I think it is curious that we talk about the weather so easily, but we don't always talk about our emotions, and yet, we use the weather to explain our feelings. "I'm under the weather", "I am feeling grey" or we tell people how happy, a sunny, perfect temperature day should not be wasted. I'm sitting here on a cold, winter night watching the rain come down against my windshield. The mistyness of the rain would make you think it may start freezing into patterns that stretch across the glass in crystallized growth, but it just isn't cold enough. This transparent barrier of the outside world is keeping me from the elements and lets me look beyond the rain into the dark outside and returning focus on the many tiny droplets. A constant changing depth of field of my vision. The rain fills the voids on the glass as the tiny specks slowly connect into larger drops. If I sit long enough they may overcome the entire glass and start running down in streaks of sadness. Emotions are similar for me. I can get hit with emotional circumstances over and over, but I don't usually, shed a tear. Suddenly without warning they well up, all at once; scarcely contained. The buildup over time leaks out of my eyes. I'm not sure if it's something that I really want others to see or if I just want to quietly, and in my solitude, allow the emotions to gather and wash down my face. I think sometimes, we approach difficult situations like this as women. I certainly feel like I need to be a source of strength and understanding for others and I want to offer reasonable explanations in life, when things get difficult, maybe that's the mother in me, or maybe that is just me. I'm finding more and more, that as I grow older, I understand less and less about myself... and maybe I'm wrong, maybe I understand myself more. However, there are times that I wish I could be as transparent as the windshield and the rain, letting people see through the droplets and into the darkness. It is difficult to hold that space when the deluge of emotions rain down all at once and hold you in rhythm and sadness.
It is the night before my sister's surgery. February 23, 2024.
I wasn't feeling anything until I was alone in the dark, in a car and I was looking out on a speckled windshield. I watched each drop hit the glass and my world shattered. Suddenly the tears just fell out of my eyes and I knew, I knew right away that it was fear. See, I have been showing a lot of hope and peace with that hope, during all of the procedures and the treatments since June of 2023. And how could you not hope for this young, vibrant woman? Infected by poison, but not defeated by it. Weakened by treatments, but not kept down. Her strength became my hope. But we were at a precipice of insecurity. On the other side of surgery, she is gifted with a full healthy recovery, but in between is the darkness of fear. There will be extreme bodily change. A loss of organs, but the positive of removing deadly cancer. And as we look across this precipice and beyond the deep, deep, ravine of insecurity, we see the other side. Is that hope again?
We know that after surgery, these things will be done, but we must deal with fear. How will we get there? You can tell me how the surgery will go. You can tell me the steps the Doctor will take, but it doesn't change the human hands. And the human judgment that will be looking into that same precipice and darkness at things that haven't been seen. Not fully not with man's eyes. What do we do with this fear? What do we do with the loss of hope? Did we lose hope or are we just being crushed, by the burden of fear? So it cripples us. Fear severs our peace and disconnects us from hope. It keeps us from trying to cross the precipice of insecurity. It keeps us weak.

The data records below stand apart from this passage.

(* ===== verification/Tree.v ===== *)
(** * The tree

    What rowan's [GreenNodeBuilder] makes of the calls of the parser, as its documentation
    says, and a tree with the place of each of its parts in the source, which is what
    [SyntaxNode] gives ([surface/src/lib.rs]). *)

From Stdlib Require Import Ascii.
From stdpp Require Import base strings list.
From S2P Require Import Prelude Monad Utf8 Diagnostics Lexer Parser.

(** ** The tree the calls build *)

Inductive Green :=
| GNode (k : SyntaxKind) (cs : list Green)
| GToken (t : Token).

(** What rowan documents of its builder: a token is a child of the node that is open; a
    node is started, gets its children and is finished. *)
Inductive builds : list Build -> list Green -> Prop :=
| builds_nil : builds [] []
| builds_token t l gs : builds l gs -> builds (BToken t :: l) (GToken t :: gs)
| builds_node k l l' cs gs : builds l cs -> builds l' gs -> builds (BStart k :: l ++ BFinish :: l') (GNode k cs :: gs).

(** The text of a tree. *)
Fixpoint green_text (g : Green) : string :=
  match g with
  | GToken t => tok_text t
  | GNode _ cs => concats (map green_text cs)
  end.

(** The tokens among the calls. *)
Definition tokens_of (l : list Build) : list Token := omap (fun b => match b with BToken t => Some t | _ => None end) l.

Lemma tokens_of_app l l' : tokens_of (l ++ l') = tokens_of l ++ tokens_of l'.
Proof. apply omap_app. Qed.

Lemma tokens_of_map ts : tokens_of (map BToken ts) = ts.
Proof. induction ts as [|t ts IH]; [done|]. cbn. by f_equal. Qed.

Lemma builds_app l l' gs gs' : builds l gs -> builds l' gs' -> builds (l ++ l') (gs ++ gs').
Proof.
  intros H H'. revert l' gs' H'. induction H as [|t l gs _ IH|k l1 l2 cs gs H1 _ _ IH]; intros l' gs' H'; [done|..].
  - cbn. constructor. by apply IH.
  - cbn. rewrite <- app_assoc. cbn. constructor; [done|by apply IH].
Qed.

Lemma builds_tokens ts : builds (map BToken ts) (map GToken ts).
Proof. induction ts; cbn; by constructor. Qed.

Lemma concats_cons a l : concats (a :: l) = a +:+ concats l.
Proof. apply concat_empty_cons. Qed.

Lemma concats_app l l' : concats (l ++ l') = concats l +:+ concats l'.
Proof. induction l as [|a l IH]; [by rewrite nil_app_s|]. cbn [app]. by rewrite !concats_cons, IH, app_assoc_s. Qed.

Lemma builds_text l gs : builds l gs -> concats (map green_text gs) = concats (map tok_text (tokens_of l)).
Proof.
  induction 1 as [|t l gs _ IH|k l l' cs gs _ IH1 _ IH2]; [done|..].
  - change (tokens_of (BToken t :: l)) with (t :: tokens_of l). rewrite !map_cons, !concats_cons. by f_equal.
  - change (BStart k :: l ++ BFinish :: l') with ([BStart k] ++ l ++ [BFinish] ++ l'). rewrite !tokens_of_app.
    change (tokens_of [BStart k]) with (@nil Token). change (tokens_of [BFinish]) with (@nil Token).
    cbn [app]. rewrite map_cons, concats_cons, map_app, concats_app, <- IH1, <- IH2. done.
Qed.


(** The builder's stack: the open nodes, innermost first, each with its children so far, the
    last one first. *)
Fixpoint build (l : list Build) (open : list (SyntaxKind * list Green)) (acc : list Green) : option (list Green) :=
  match l with
  | [] => match open with [] => Some (rev acc) | _ :: _ => None end
  | BToken t :: r => build r open (GToken t :: acc)
  | BStart k :: r => build r ((k, acc) :: open) []
  | BFinish :: r =>
      match open with
      | (k, outer) :: open' => build r open' (GNode k (rev acc) :: outer)
      | [] => None
      end
  end.

(** [builder.finish()]: one root. *)
Definition root_of (l : list Build) : option Green :=
  match build l [] [] with Some [g] => Some g | _ => None end.

Lemma builds_build l gs : builds l gs -> forall r open acc, build (l ++ r) open acc = build r open (rev gs ++ acc).
Proof.
  induction 1 as [|t l gs _ IH|k l l' cs gs _ IH1 _ IH2]; intros r open acc; [done|..].
  - cbn [app build]. rewrite IH. cbn [rev]. by rewrite <- app_assoc.
  - cbn [app build]. rewrite <- app_assoc, IH1. cbn [app build]. rewrite app_nil_r, rev_involutive, IH2.
    cbn [rev]. by rewrite <- app_assoc.
Qed.

Lemma builds_root l g : builds l [g] -> root_of l = Some g.
Proof. intros H. unfold root_of. rewrite <- (app_nil_r l), (builds_build _ _ H). done. Qed.

(** ** Places *)

Record TextRange := mkTextRange { tr_start : nat; tr_end : nat }.

Inductive Elem :=
| ENode (k : SyntaxKind) (range : TextRange) (cs : list Elem)
| EToken (t : Token) (range : TextRange).

Definition elem_end (e : Elem) : nat := match e with ENode _ r _ | EToken _ r => tr_end r end.

(** The tree from an offset on. *)
Fixpoint place (o : nat) (g : Green) : Elem :=
  match g with
  | GToken t => EToken t (mkTextRange o (o + String.length (tok_text t)))
  | GNode k cs =>
      let es := (fix go o cs := match cs with
                                | [] => []
                                | c :: r => let e := place o c in e :: go (elem_end e) r
                                end) o cs in
      ENode k (mkTextRange o (List.fold_left (fun _ e => elem_end e) es o)) es
  end.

It's not the tears that make us weak.
All the tears running down were building inside of me while I was a sitting few hours away from the hospital where her surgery took place. That precipice of time and space was too much to handle. I wanted to be close to her as she went into surgery but I knew it was not an ideal situation. I would have been trapped in a more uncomfortable place trying to comfort other people instead of feeling my emotions. At the time, I was worried that if I lost my sister in this major surgery, did I do enough? Did I support her enough, help her enough, or love her enough? Flooded by emotion I let the rain fall.
I needed that.
In the process of her treatments, she did everything she could to treat the cancer that ravaged her body unknowingly. She became my strength. She came out of surgery successfully and the quote from her own mouth, "I Woke up Feral". I never thought that sentence would bring so much joy to my sad heart, but from day one to day now, she has never stopped fighting for hope. She single-handedly stole my heart from the day she was born and she won't ever let it go. She is the woman I love, who knows me best and isn't afraid to fight. She was on the other side of my precipice waiting for me to get there. If I had lost her that day, she would be waiting in a different way.
Hold your people close, don't waste a day or a moment forgetting that hope. And when the rain comes, let it.